New Merk funds offers currencies for all |
Date: Wednesday, September 9, 2009
Author: Svea Herbst-Bayliss, Reuters
Money manager Axel Merk has a proposition for average investors: play the currency markets like a hedge fund for a mere $2,500.
Normally the world's foreign exchange markets -- where dollars, euros and yen exchange hands at lightning speed and in enormous sums -- are off limits to people who are saving a few hundred dollars a week for retirement or college tuition.
But on Wednesday, Merk -- a computer scientist turned asset manager with a growing reputation for bringing currencies to Main Street investors -- will launch his third fund that will be stocked with the world's biggest and most liquid currencies.
The Merk Absolute Return Currency Fund will join the four-year-old Merk Hard Currency Fund and the one-year-old Merk Asian Currency Fund as part of the Merk Mutual Funds' lineup.
"This fund will allow the public to have access to the forex markets," Merk said in a telephone interview.
"The main goal is to offer true diversification with a mix of currencies that can go long or short," Merk said, describing the portfolio as something for investors who want to own more than stocks and bonds.
Investors will be able to access the fund through the Internet, brokerages such as Fidelity and Charles Schwab (SCHW.O), and through financial advisors.

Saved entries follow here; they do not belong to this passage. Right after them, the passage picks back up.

Lemma adjustMainShrinkTarget_max (p : Pool T) newCap inUse :
  fst (adjustMainShrinkTarget p newCap inUse)
  = Z.max (Z.max newCap (minCapacity (shrink (config p)))) inUse.
Proof.
  unfold adjustMainShrinkTarget. cbn [fst].
  destruct (newCap <? minCapacity (shrink (config p))) eqn:E1.
  - apply Z.ltb_lt in E1.
    destruct (minCapacity (shrink (config p)) <? inUse) eqn:E2.
    + apply Z.ltb_lt in E2. lia.
    + apply Z.ltb_ge in E2. lia.
  - apply Z.ltb_ge in E1.
    destruct (newCap <? inUse) eqn:E2.
    + apply Z.ltb_lt in E2. lia.
    + apply Z.ltb_ge in E2. lia.
Qed.

(** The adjustment touches the growth latch only. *)
Lemma adjustMainShrinkTarget_frame (p : Pool T) newCap inUse :
  let p1 := snd (adjustMainShrinkTarget p newCap inUse) in
  cacheL1 p1 = cacheL1 p /\ pool p1 = pool p /\ config p1 = config p
  /\ stats p1 = stats p /\ cleaned p1 = cleaned p.
Proof.
  unfold adjustMainShrinkTarget. cbn [snd].
  match goal with |- context [if ?b then withGrowthBlocked false p else p] =>
    destruct b end; cbn; auto.
Qed.

Lemma performShrink_no_room now (p : Pool T) newCapacity inUse currentCap :
  wrapInt (newCapacity - inUse) <= 0 ->
  performShrink emptyRequest now p newCapacity inUse currentCap = p.
Proof.
  intros H. unfold performShrink.
  assert (E : (wrapInt (newCapacity - inUse) <=? 0) = true)
    by (apply Z.leb_le; exact H).
  now rewrite E.
Qed.

(** The L1 shrink replaces the channel and one resize mark. *)
Lemma shrinkFastPath_frame (p : Pool T) newCapacity inUse p' :
  shrinkFastPath p newCapacity inUse = Some p' ->
  pool p' = pool p /\ config p' = config p /\ cleaned p' = cleaned p
  /\ isGrowthBlocked p' = isGrowthBlocked p
  /\ currentCapacity (stats p') = currentCapacity (stats p)
  /\ currentL1Capacity (stats p') = currentL1Capacity (stats p)
  /\ totalShrinkEvents (stats p') = totalShrinkEvents (stats p)
  /\ consecutiveShrinks (stats p') = consecutiveShrinks (stats p)
  /\ lastShrinkTime (stats p') = lastShrinkTime (stats p).
Proof.
  unfold shrinkFastPath. intros H.
  destruct (wrapInt (newCapacity - inUse) <=? 0).
  - inversion H; subst. repeat split.
  - destruct (make T newCapacity) as [fresh |]; [| discriminate].
    destruct (drainN _ (cacheL1 p) fresh) as [[old' newL1] |];
      [| discriminate].
    inversion H; subst. cbn. repeat split.
Qed.

Lemma shouldShrinkMainPool_empty (p : Pool T) cur newCap inUse :
  Length (pool p) + chLen (cacheL1 p) = 0 ->
  shouldShrinkMainPool p cur newCap inUse = false.
Proof.
  intros H. unfold shouldShrinkMainPool. rewrite H.
  destruct (newCap =? 0); [reflexivity |].
  destruct (cur <=? toU64 (minCapacity (shrink (config p)))); [reflexivity |].
  destruct (newCap >=? toInt cur); reflexivity.
Qed.

Lemma shouldShrinkMainPool_goes (p : Pool T) cur newCap inUse :
  0 <= cur < 2 ^ 63 ->
  0 <= minCapacity (shrink (config p)) < 2 ^ 63 ->
  newCap <> 0 -> minCapacity (shrink (config p)) < cur -> newCap < cur ->
  Length (pool p) + chLen (cacheL1 p) <> 0 ->
  shouldShrinkMainPool p cur newCap inUse = true.
Proof.
  intros Hc Hm H0 H1 H2 H3. unfold shouldShrinkMainPool.
  assert (E0 : (newCap =? 0) = false) by (apply Z.eqb_neq; exact H0).
  rewrite E0. unfold toU64, toInt.
  rewrite wrapU64_small by (unfold inU64; lia).
  rewrite wrapInt_small by (unfold inInt; lia).
  assert (E1 : (cur <=? minCapacity (shrink (config p))) = false)
    by (apply Z.leb_gt; lia).
  rewrite E1, Z.geb_leb.
  assert (E2 : (cur <=? newCap) = false) by (apply Z.leb_gt; lia).
  rewrite E2.
  assert (E3 : (Length (pool p) + chLen (cacheL1 p) =? 0) = false)
    by (apply Z.eqb_neq; exact H3).
  now rewrite E3.
Qed.

Lemma adjustMainShrinkTarget_eq (p : Pool T) newCap inUse :
  let target :=
    Z.max (Z.max newCap (minCapacity (shrink (config p)))) inUse in
  adjustMainShrinkTarget p newCap inUse
  = (target,
     if target <? hardLimit (config p) then withGrowthBlocked false p else p).
Proof.
  intros target.
  pose proof (adjustMainShrinkTarget_max p newCap inUse) as H.
  fold target in H. unfold adjustMainShrinkTarget in *. cbn [fst] in H.
  now rewrite H.
Qed.

(** C3 (amended).  With [newCap] the capacity [ShrinkExecution] computes,
    the float64 product [float64(current) * (1.0 - shrinkPercent)]
    converted to [int] (its floor when it is finite, not negative and
    below [2^63]): the execution returns the pool as it was when [newCap]
    is zero, or the current capacity is at most [minCapacity], or
    [newCap] is not below the current capacity, or both tiers are empty.
    Otherwise the capacity handed to the shrink of the main pool is
    [max newCap minCapacity inUse], the growth latch is cleared when that
    is below the hard limit, and the execution is the L1 step applied to
    what the shrink of the main pool leaves.  When the clamp exceeds the
    current capacity, the shrink of the main pool changes nothing (the
    target is then [inUse], so that nothing could be kept); the cleared
    latch stays and the L1 step still runs. *)
Theorem ShrinkExecution_abort_and_clamp (now : Z) (p : Pool T) :
  let cur := currentCapacity (stats p) in
  let inUse := toInt (objectsInUse (stats p)) in
  let minCap := minCapacity (shrink (config p)) in
  let available := Length (pool p) + chLen (cacheL1 p) in
  let product :=
    Float64.mul (Float64.ofInt cur)
      (Float64.sub Float64.one (shrinkPercent (shrink (config p)))) in
  let newCap := Float64.toInt conv product in
  let target := Z.max (Z.max newCap minCap) inUse in
  let p1 :=
    if target <? hardLimit (config p) then withGrowthBlocked false p else p in
  let p2 := performShrink emptyRequest now p1 target inUse cur in
  inU64 cur ->
  inInt minCap ->
  (Float64.finiteNotNegative product = true ->
   Qfloor (Float64.valueOf product) < 2 ^ 63 ->
   newCap = Qfloor (Float64.valueOf product))
  /\ (newCap = 0 \/ cur <= minCap \/ cur <= newCap \/ available = 0 ->
      ShrinkExecution conv emptyRequest now p = Some p)
  /\ (cur < 2 ^ 63 -> 0 <= minCap ->
      newCap <> 0 -> minCap < cur -> newCap < cur -> available <> 0 ->
      ShrinkExecution conv emptyRequest now p
      = (if negb (FastPath.enableChannelGrowth (fastPath (config p2)))
            || negb (shouldShrinkFastPath p2)
         then Some p2
         else shrinkFastPath p2
                (adjustFastPathShrinkTarget conv p2
                   (currentL1Capacity (stats p2)))
                inUse)
      /\ (cur < target -> target = inUse /\ p2 = p1)).
Proof.
  intros cur inUse minCap available product newCap target p1 p2 Hc Hm.
  split.
  { intros Hfin Hlt. exact (proj1 (toInt64_floor product Hfin Hlt)). }
  split.
  { intros H. unfold ShrinkExecution, shrinkTarget, Float64.scaleInt.
    fold cur inUse product newCap.
    destruct H as [H | [H | [H | H]]].
    - now rewrite (shouldShrinkMainPool_aborts p cur newCap inUse Hc Hm
                     (or_introl H)).
    - now rewrite (shouldShrinkMainPool_aborts p cur newCap inUse Hc Hm
                     (or_intror (or_introl H))).
    - now rewrite (shouldShrinkMainPool_aborts p cur newCap inUse Hc Hm
                     (or_intror (or_intror H))).
    - now rewrite (shouldShrinkMainPool_empty p cur newCap inUse H). }
  intros Hc63 Hm0 H0 H1 H2 H3. split.
  - unfold ShrinkExecution, shrinkTarget, Float64.scaleInt.
    fold cur inUse product newCap.
    rewrite (shouldShrinkMainPool_goes p cur newCap inUse); auto;
      try (unfold inU64, inInt in *; fold cur minCap; lia).
    cbn [negb]. rewrite adjustMainShrinkTarget_eq. reflexivity.
  - intros Ht.
    assert (Etarget : target = inUse) by (unfold target in *; lia).
    split; [exact Etarget |].
    unfold p2. apply performShrink_no_room. rewrite Etarget, Z.sub_diag.
    rewrite wrapInt_small; [lia | unfold inInt; lia].
Qed.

The new fund will share characteristics of the two existing funds: it will never use leverage or borrowed money to make returns grow faster and it will make long-term allocations, not minute by minute calls, Merk said.

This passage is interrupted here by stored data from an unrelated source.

Lemma readMBACommand_block_timeout_witness :
  exists w' ev,
    readMBACommand 0x0B DeviceType_entry SOFTWAREWIRE_BUFSIZE
                   (quiet_bus [0x06; 0x50; 0x00; 0x01])
    = Some (false, w', ev) /\
    clock w' = 10010.
Proof.
  destruct (readMBACommand_block_timeout 0x0B DeviceType_entry
              SOFTWAREWIRE_BUFSIZE (quiet_bus [0x06; 0x50; 0x00; 0x01])
              0x06 [0x50; 0x00; 0x01])
    as (w' & H & _ & Hc).
  - reflexivity.
  - reflexivity.
  - cbn. lia.
  - vm_compute. reflexivity.
  - vm_compute. reflexivity.
  - eexists w', _. split; [exact H | exact Hc].
Defined.

(** ** The receive operation: what it stores and how long it waits *)


(** Whatever the loop does, it leaves the receive buffer and the memory as
    they are, stores nothing, and waits no longer than what remains of the
    10010 ms after which it has given up. *)
Lemma wait_loop_inv fuel : forall len start w r w' ev,
  wait_loop fuel len start w = Some (r, w', ev) ->
  rx_buffer w' = rx_buffer w /\ mem w' = mem w /\
  store_indices ev = [] /\
  0 <= total_delay ev /\
  (elapsed start w <= 10010 -> total_delay ev <= 10010 - elapsed start w).
Proof.
  induction fuel as [|fuel IH]; intros len start w r w' ev H; [discriminate |].
  cbn [wait_loop] in H. unfold bind at 1 in H. cbn in H.
  destruct ((Z.of_nat (List.length (rx_buffer w)) <? len) &&
            (Z.of_nat (List.length (rx_buffer w)) <? 31)).
  - unfold bind at 1 in H. cbn [millis] in H. fold (elapsed start w) in H.
    rewrite Z.gtb_ltb in H.
    destruct (Z.ltb_spec 10000 (elapsed start w)) as [Hout | Hin].
    + cbn in H. inversion H; subst.
      repeat split; cbn [total_delay fold_right]; lia.
    + unfold bind at 1 in H. cbn [delay] in H.
      destruct (wait_loop fuel len start (set_clock (clock w + 10) w))
        as [[[r1 w1] e1] |] eqn:E; [| discriminate].
      inversion H; subst.
      apply IH in E as (Hrx & Hmem & Hst & Hd0 & Hd).
      rewrite elapsed_delay in Hd.
      assert (He : 0 <= elapsed start w)
        by (unfold elapsed, to_uint32; apply Z.mod_pos_bound; lia).
      unfold to_uint32 in Hd. rewrite Z.mod_small in Hd by lia.
      repeat split; try assumption;
        cbn [app total_delay fold_right]; fold (total_delay e1); lia.
  - inversion H; subst. repeat split; cbn [total_delay fold_right]; lia.
Qed.

(** The copy loop takes [k] bytes from the receive buffer (-1 once it is
    empty) and stores them, as bytes, from index [i] on. *)
Lemma copy_loop_spec k : forall i w,
  exists m' ev,
    copy_loop k i w
    = Some (tt, set_rx (skipn k (rx_buffer w)) (set_mem m' w), ev) /\
    store_indices ev = map (fun j => i + Z.of_nat j) (seq 0 k) /\
    forallb is_store ev = true /\
    forall j,
      m' j = if (i <=? j) && (j <? i + Z.of_nat k)
             then to_uint8 (nth (Z.to_nat (j - i)) (rx_buffer w) (-1))
             else mem w j.
Proof.
  induction k as [|k IH]; intros i w.
  - exists (mem w), []. split; [destruct w; reflexivity |].
    repeat split. intros j. zcases; try reflexivity; lia.
  - cbn [copy_loop].
    destruct (rx_buffer w) as [|b r] eqn:Erx.
    + destruct (IH (i + 1) (set_mem (update i (to_uint8 (-1)) (mem w)) w))
        as (m' & ev & Hrun & Hst & Hs & Hm').
      exists m', (Store i (to_uint8 (-1)) :: ev). split; [| split; [| split]].
      * unfold bind at 1. unfold Wire_read at 1. rewrite Erx.
        unfold bind at 1. cbn [store]. rewrite Hrun.
        cbn [rx_buffer set_mem]. rewrite Erx. destruct k; reflexivity.
      * cbn [store_indices flat_map app]. fold (store_indices ev).
        rewrite Hst. cbn [seq map]. rewrite Z.add_0_r. f_equal.
        rewrite <- seq_shift, map_map. apply map_ext. intros a. lia.
      * cbn. exact Hs.
      * intros j. rewrite Hm'. cbn [mem set_mem rx_buffer]. rewrite Erx.
        unfold update.
        zcases; try reflexivity; try lia;
          destruct (Z.to_nat (j - (i + 1))); destruct (Z.to_nat (j - i));
          reflexivity.
    + destruct (IH (i + 1)
                  (set_mem (update i (to_uint8 b) (mem (set_rx r w)))
                           (set_rx r w)))
        as (m' & ev & Hrun & Hst & Hs & Hm').
      exists m', (Store i (to_uint8 b) :: ev). split; [| split; [| split]].
      * unfold bind at 1. unfold Wire_read at 1. rewrite Erx.
        unfold bind at 1. cbn [store]. rewrite Hrun.
        cbn [rx_buffer set_mem set_rx skipn]. reflexivity.
      * cbn [store_indices flat_map app]. fold (store_indices ev).
        rewrite Hst. cbn [seq map]. rewrite Z.add_0_r. f_equal.
        rewrite <- seq_shift, map_map. apply map_ext. intros a. lia.
      * cbn. exact Hs.
      * intros j. rewrite Hm'. cbn [mem set_mem set_rx rx_buffer].
        unfold update.
        zcases; try reflexivity; try lia.
        -- replace (Z.to_nat (j - i)) with (S (Z.to_nat (j - (i + 1)))) by lia.
           reflexivity.
        -- subst j. rewrite Z.sub_diag. reflexivity.
Qed.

But unlike the other two, this fund can bet that a currency will move up or down, something quite unusual for Merk, who was born in Germany and spent most of his professional life making a one way call -- that the U.S. dollar will fall.

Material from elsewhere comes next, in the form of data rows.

(** * Eighth-period signups: a shallow embedding of
      [intranet/apps/eighth/models.py]

    The Django models are embedded as records, the tables that the code
    reads and writes as lists of rows, and the methods as functions over
    them.  Foreign keys are embedded as the object they resolve to, and
    every comparison that the ORM performs on a foreign key (or between two
    model instances) is a comparison of primary keys, as in Django.
    [add_user] reads and writes the [EighthSignup] table and may raise: it
    lives in a state-and-exception monad over the database. *)

From Stdlib Require Import Ascii String OrdersEx OrdersFacts ZArith List Bool Lia
  Sorted Permutation.
Import ListNotations.
Open Scope Z_scope.

(** ** Exceptions *)

(** The classes of [eighth/exceptions.py] that [add_user] raises, under the
    names the code uses.  The module itself only declares them. *)
Inductive SignupException : Type :=
  | SignupForbidden
  | BlockLocked
  | ScheduledActivityCancelled
  | ActivityDeleted
  | ActivityFull
  | Presign
  | Sticky
  | OneADay.

(** What a call may raise: a signup exception, or an exception of the ORM
    ([Model.DoesNotExist] and [MultipleObjectsReturned] of [QuerySet.get],
    the assertion of a negative slice bound). *)
Inductive exn : Type :=
  | EighthException (e : SignupException)
  | DoesNotExist
  | MultipleObjectsReturned
  | AssertionError.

While that bet has paid off handsomely for Merk and his investors -- the dollar sank to its lowest level against the euro this year, having dropped 3.66 percent since January -- the new fund will give Merk more room to maneuver.
By being able to go long or short, the new Merk fund will also take on characteristics that have helped hedge fund managers outperform the stock and bond markets and pull in billions of dollars from pension funds and endowments.
"This will give him more flexibility to achieve his returns," said Ben Alpert, an analyst at research firm Morningstar. "Essentially this is a hedge fund strategy that is able to conform to mutual fund rules," he added.
Merk tried to gain some distance from the hedge fund industry where funds have long delivered eye-popping returns but were blamed for accelerated the global financial crisis with double-digit losses last year. "This sounds like a hedge fund but really it will not be one," he insisted.
Still, investors are not turned off by the "hedge fund" name and still want exactly the kind of returns these types of funds promise to deliver when stocks and bonds sag, analysts said.
So far, Merk has had success in attracting clients. His Hard Currency Fund invests $362 million, more than similar funds offered by rivals like Morgan Stanley, ProFunds and Rydex, Alpert said.
Merk, a father of four, has also achieved enough personal success in the industry that he is able to seed the new fund with $1 million of his own money. Within two years, he would like to see the fund manage at least $100 million.
"When you put in $1 million of your own money, you have a great incentive to grow this fund quickly," Merk said with a laugh.